秦军在距离战场五里外的地方扎营,等候季涣领兵过来会和。

他们不眠不休的追杀蜀太子,已经有两天三夜了,只有随身携带的干粮果腹。秦国出战时会给每名兵卒配发干粮,有肉干、烙饼、炒熟的糜子,但蜀国湿热,肉干和烙饼早已经发霉,剩下的糜子也在昨天早上就吃完了。

阳光照耀的草地上,秦军躺的横七竖八,若不是喘息起伏胸膛,当真像是遍地尸体。

宋初一坐在水边,眼上覆着黑布。虽然她现在已经什么都看不见了,但医令还是建议不要受外界刺激最好。

赵倚楼沉着一张俊脸,十步之内除了宋初一和白刃,无一人敢靠近。

“你又闹什么别扭。”宋初一道。

赵倚楼扭头道,“你怎么知道我闹别扭。”

“你身上有几根毛我能不知道?”宋初一笑道,“有些事情是不需要看的。”

赵倚楼蹙眉,转移话题,“等和大军会和之后,我立刻护送你回咸阳寻医。”

宋初一沉吟片刻,伸手揽住他的肩,凑近他耳边悄声道,“就依某家小心肝的意思。”

赵倚楼脸色涨红,低声怒道,“总是这般不正经,以后不许说这三个字!”

宋初一揉了揉他的脸,懒洋洋的道,“唔,小虫长成大虫了,脾气也见长,不过还是这么招人喜欢。”

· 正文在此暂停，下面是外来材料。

(** What a request does, for the theorem below and for the clients of the module. *)
Lemma data_req_cases ctr_crypt cmac (st : pdcp_module) (ctxt : protocol_ctxt_t) (srb_flag : bool)
    (rb_id mui : Z) (sdu : list Z) :
  pdcp_module_wf st -> plain_ctxt ctxt ->
  let out := pdcp_data_req ctr_crypt cmac st ctxt srb_flag rb_id mui sdu in
  match rb_slot srb_flag rb_id, rb_slot srb_flag rb_id ≫= pdcp_bearer st (rnti ctxt) with
  | Some s, Some rb =>
    match nr_pdcp_entity_recv_sdu ctr_crypt cmac rb sdu mui with
    | Exit => out = Exit
    | Fault x => out = Fault x
    | Ok rb2 =>
      exists pdu st', p_events rb2 = p_events rb ++ [pdcp_deliver_pdu pdu mui] /\ out = Ok (st', true) /\
        only_bearer st st' (rnti ctxt) s (Some rb2) (sdap_list st) [pdu_output st (rnti ctxt) s pdu mui]
    end
  | _, _ => exists st', out = Ok (st', false) /\ nothing_changes st st'
  end.
Proof.
  intros Hwf (H1 & H2 & H3 & _) out.
  assert (Eout : out = call_pdcp st (rnti ctxt) (rb_slot srb_flag rb_id)
    (fun rb => nr_pdcp_entity_recv_sdu ctr_crypt cmac rb sdu mui) (fun st => Ok (st, false))).
  { unfold out, pdcp_data_req, pdcp_data_req_srb, pdcp_data_req_drb. rewrite H1, H2, H3. by destruct srb_flag. }
  clearbody out. subst out. destruct (rb_slot srb_flag rb_id) as [s|] eqn:Es.
  2:{ destruct (call_pdcp_none st (rnti ctxt) None (fun rb => nr_pdcp_entity_recv_sdu ctr_crypt cmac rb sdu mui)
        (fun st => Ok (st, false)) Hwf eq_refl) as (st' & -> & Hn). by exists st'. }
  cbn [mbind option_bind]. destruct (pdcp_bearer st (rnti ctxt) s) as [rb|] eqn:Erb.
  - pose proof (call_pdcp_some st (rnti ctxt) s (fun rb => nr_pdcp_entity_recv_sdu ctr_crypt cmac rb sdu mui)
      (fun st => Ok (st, false)) rb Hwf Erb) as Hc. cbv beta in Hc.
    destruct (nr_pdcp_entity_recv_sdu ctr_crypt cmac rb sdu mui) as [rb2| |] eqn:E; [|exact Hc|exact Hc].
    destruct Hc as (Hok & st1 & Hst1 & ->). destruct (recv_sdu_events _ _ _ _ _ _ E) as [pdu Hev].
    rewrite Hev, drop_app_length, pdu_callback by done. cbn [rbind]. exists pdu. eexists. split; [done|].
    split; [reflexivity|]. destruct Hst1 as (G1 & G2 & G3 & G4 & G5).
    assert (pdu_output st1 (rnti ctxt) s pdu mui = pdu_output st (rnti ctxt) s pdu mui) as ->
      by (unfold pdu_output, is_cu; by rewrite (proj1 G2)).
    rewrite G3. by apply only_bearer_up.
  - destruct (call_pdcp_none st (rnti ctxt) (Some s) (fun rb => nr_pdcp_entity_recv_sdu ctr_crypt cmac rb sdu mui)
      (fun st => Ok (st, false)) Hwf Erb) as (st' & -> & Hn). by exists st'.
Qed.

(** C16. A request to send an SDU is the transmission of the entity of the addressed bearer:
    the one PDU that it makes goes, with the RNTI and the identity of the bearer, to the queue
    of RLC, or from a CU to F1AP (an SRB) or GTP-U (a DRB); no other bearer of any UE, and
    nothing of SDAP, changes; an error of the entity is that of the request.  Without such a
    bearer the request is refused and nothing changes. *)
Theorem pdcp_data_req_refines ctr_crypt cmac (st : pdcp_module) (ctxt : protocol_ctxt_t) (srb_flag : bool)
    (rb_id mui : Z) (sdu : list Z) :
  pdcp_module_wf st -> plain_ctxt ctxt ->
  let out := pdcp_data_req ctr_crypt cmac st ctxt srb_flag rb_id mui sdu in
  match rb_slot srb_flag rb_id, rb_slot srb_flag rb_id ≫= pdcp_bearer st (rnti ctxt) with
  | Some s, Some rb =>
    match nr_pdcp_entity_recv_sdu ctr_crypt cmac rb sdu mui with
    | Exit => out = Exit
    | Fault x => out = Fault x
    | Ok rb2 =>
      exists pdu st', p_events rb2 = p_events rb ++ [pdcp_deliver_pdu pdu mui] /\ out = Ok (st', true) /\
        only_bearer st st' (rnti ctxt) s (Some rb2) (sdap_list st) [pdu_output st (rnti ctxt) s pdu mui]
    end
  | _, _ => exists st', out = Ok (st', false) /\ nothing_changes st st'
  end.
Proof.
  apply data_req_cases.
Qed.

(** A gNB with one UE whose first DRB has SNs of 18 bits and no security. *)
Definition sample_pdcp : pdcp_module :=
  let e := mk_pdcp NR_PDCP_DRB_AM 1 10 0 0 0 18 0 (-1) (2 ^ 18 - 1) (2 ^ 17) 0 0 0 0 0 0 false false 0 0
             (replicate 16 0) (replicate 16 0) None false None false true [] 0 0 [] in
  mk_pdcp_module (mk_manager [mk_ue 17 (replicate 3 None) [Some e; None; None; None; None]] true)
    0 0 0 0 [mk_sdap 17 0 10 (replicate 64 (mk_qfi2drb 0 false))] (Some 2) false false [].

Lemma sample_pdcp_wf : pdcp_module_wf sample_pdcp.
Proof. split; [apply NoDup_singleton|]. repeat constructor. Qed.

Lemma pdcp_data_req_refines_witness :
  exists st', pdcp_data_req (fun _ _ b => b) (fun _ _ => []) sample_pdcp (mk_ctxt 0 true 0 17 0 false) false 1 3 [7; 8]
      = Ok (st', true) /\
    outputs st' = [RlcDataReq (mk_rlc_item 17 false 1 3 [128; 0; 0; 7; 8])].
Proof.
  pose proof (pdcp_data_req_refines (fun _ _ b => b) (fun _ _ => []) sample_pdcp (mk_ctxt 0 true 0 17 0 false)
    false 1 3 [7; 8] sample_pdcp_wf (conj eq_refl (conj eq_refl (conj eq_refl eq_refl)))) as H.
  cbv zeta in H. destruct H as (pdu & st' & Hev & E & Hst). exists st'. split; [exact E|].
  destruct Hst as (_ & _ & _ & Hout & _). rewrite Hout.
  assert (pdu = [128; 0; 0; 7; 8]) as -> by (vm_compute in Hev; congruence). reflexivity.
Defined.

赵倚楼气结,闷着头盯着巨苍锋利的剑刃,不见到宋初一的时候,总想着能翻身主动一回,不管是主动调戏,还是气势上处于上风,可是一见面又到了这个地步。

他总是跟着她的步调走。

赵倚楼无奈,只能硬着头皮继续话题,“说好的。过两天就走。”

宋初一终于也收起了戏谑的心思,严肃道,“将在外,岂能擅离职守!你直受君命到巴蜀参战。说回就回?”

“我才不管什么君命!”赵倚楼蹭的跳了起来,直直盯着她,张着嘴却是没能把下半句说出口。

我不管什么君命,只要你好好的。

“不管就不管,你吼什么呀……”宋初一揉了揉耳朵,拍拍身旁的草地,“坐着。”

赵倚楼紧紧抿着嘴坐了过去。他怨自己这么没用,居然胆怯了。他想不明白,在面对千军万马,挥剑杀人的时候,他不仅未曾害怕反而觉得兴奋,怎么到了宋初一这儿就变成一副兔子胆?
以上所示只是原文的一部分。